WHAT IS EXPECTED: Find where "- specialize (Hok" appears in the entries below. That line and all lines after it, through the last, are to be duplicated exactly, with nothing else.
"""
(** A save that reports success has saved the cluster. *)
Lemma save_true w w' c : save w = (w', Ok true) → _cluster (outside w) = Some c → persisted w'.
Proof.
  intros Hs Hc'. pose proof (keeps_run same_cluster (save : M W bool) _ _ _ Hs) as [E1 E2 _ _].
  unfold _save_persisted_state in Hs. apply M_bind_Ok in Hs as (? & r & [= <- <-] & Hs).
  destruct (_ || _); [by apply mret_run in Hs as [_ ?]|].
  apply M_bind_Ok in Hs as (w1 & b & Ht & Hs). rewrite Hc' in Hs.
  apply M_bind_Ok in Hs as (w2 & b2 & Hsc & [-> Hb]%mret_run).
  apply andb_true_iff in Hb as [-> ->].
  apply saved_true in Hsc. unfold save_cluster in Hsc.
  apply M_bind_Ok in Hsc as (? & d & [-> Hd]%lift_Ok & Hw). unfold write in Hw.
  destruct (write_fails _); [done|]. injection Hw as <-. exists c, d. rewrite E1, Hc'.
  split; [done|]. split; [|done]. unfold cluster_state in *. by rewrite E2.
Qed.

(** The classes of errors a save turns into a verdict. *)
Definition handled (e : exn) : bool := exn_isa e OSError || exn_isa e TypeError || exn_isa e ValueError.

(** A save let an error of another class through. *)
Definition save_raised (e : exn) : Prop := handled e = false ∧ ∃ w1 w2, save w1 = (w2, Err e).

Lemma saved_raises (m : M W ()) w w' e : saved m w = (w', Err e) → handled e = false.
Proof.
  unfold saved, attempt. rewrite M_bind_run. destruct (m w) as [w1 [[]|e1]]; [done|].
  fold (handled e1). destruct (handled e1) eqn:Hh; unfold mret, M_ret, lift; naive_solver.
Qed.

Lemma save_raises w w' e : save w = (w', Err e) → save_raised e.
Proof.
  intros Hs. split; [|eauto]. unfold _save_persisted_state in Hs. rewrite M_bind_run in Hs. simpl in Hs.
  destruct (_ || _); [done|]. rewrite M_bind_run in Hs.
  destruct (saved _ w) as [w1 [b|e1]] eqn:H1; [|apply saved_raises in H1; congruence].
  destruct (_cluster _); [|done]. rewrite M_bind_run in Hs.
  destruct (saved _ w1) as [w2 [b2|e2]] eqn:H2; [done|apply saved_raises in H2; congruence].
Qed.

(** ** A change of the cluster is saved, undone, or left by an unhandled error *)

Definition settled_by {A} w w' (res : result A) : Prop :=
  unchanged w w' ∨ persisted w' ∨ ∃ e, res = Err e ∧ save_raised e.

(** A method settles the cluster [c]; with [b], an answer means that it is saved. *)
Definition settles (b : bool) c {A} (m : M W A) w : Prop :=
  _cluster (outside w) = Some c → ∀ w' res, m w = (w', res) →
  settled_by w w' res ∧ (b = true → is_ok res = true → persisted w').

Lemma settles_bind b c {A B} (g : M W A) (k : A → M W B) w : Keeps undisturbed g →
  (∀ w1 a, g w = (w1, Ok a) → settles b c (k a) w1) → settles b c (g ≫= k) w.
Proof.
  intros Hg Hk Hc w' res Hr. rewrite M_bind_run in Hr. destruct (g w) as [w1 [a|e]] eqn:Hw.
  - pose proof (keeps_run _ g _ _ _ Hw) as [[E1 E2 _ _] _].
    destruct (Hk w1 a eq_refl) with (w' := w') (res := res) as [Hs Hp]; [by rewrite E1|done|].
    split; [|done]. destruct Hs as [[F1 F2]|?]; [left; split; congruence|by right].
  - injection Hr as <- <-. split; [|done]. left. apply undisturbed_unchanged. by apply (keeps_run _ g _ _ _ Hw).
Qed.

Lemma settles_quiet c {A} (m : M W A) w : Keeps undisturbed m → settles false c m w.
Proof.
  intros Hm _ w' res Hr. split; [|done]. left. apply undisturbed_unchanged. by apply (keeps_run _ m _ _ _ Hr).
Qed.

Lemma settles_throw b c {A} cls msg w : settles b c (throw cls msg : M W A) w.
Proof. intros _ w' res [= <- <-]. split; [by left|done]. Qed.

Lemma settles_run {A B} b (m : M W A) w w' res (k : A → M W B) w2 res2 :
  m w = (w', res) → settled_by w w' res ∧ (is_ok res = true → persisted w') →
  (∀ a, Keeps undisturbed (k a)) →
  (m ≫= k) w = (w2, res2) → settled_by w w2 res2 ∧ (b = true → is_ok res2 = true → persisted w2).
Proof.
  intros Hm [Hset Hok] Hk Hr. rewrite M_bind_run, Hm in Hr. destruct res as [a|e].
  - specialize (Hok eq_refl). pose proof (keeps_run _ (k a) _ _ _ Hr) as Hu.
    split; [right; left|intros _ _]; by eapply persisted_undisturbed.
  - injection Hr as <- <-. split; [|done]. destruct Hset as [?|[?|(e' & [= <-] & ?)]].
    + by left.
    + by right; left.
    + right. right. by exists e.
Qed.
"""
RESPONSE:
  - specialize (Hok eq_refl). pose proof (keeps_run _ (k a) _ _ _ Hr) as Hu.
    split; [right; left|intros _ _]; by eapply persisted_undisturbed.
  - injection Hr as <- <-. split; [|done]. destruct Hset as [?|[?|(e' & [= <-] & ?)]].
    + by left.
    + by right; left.
    + right. right. by exists e.
Qed.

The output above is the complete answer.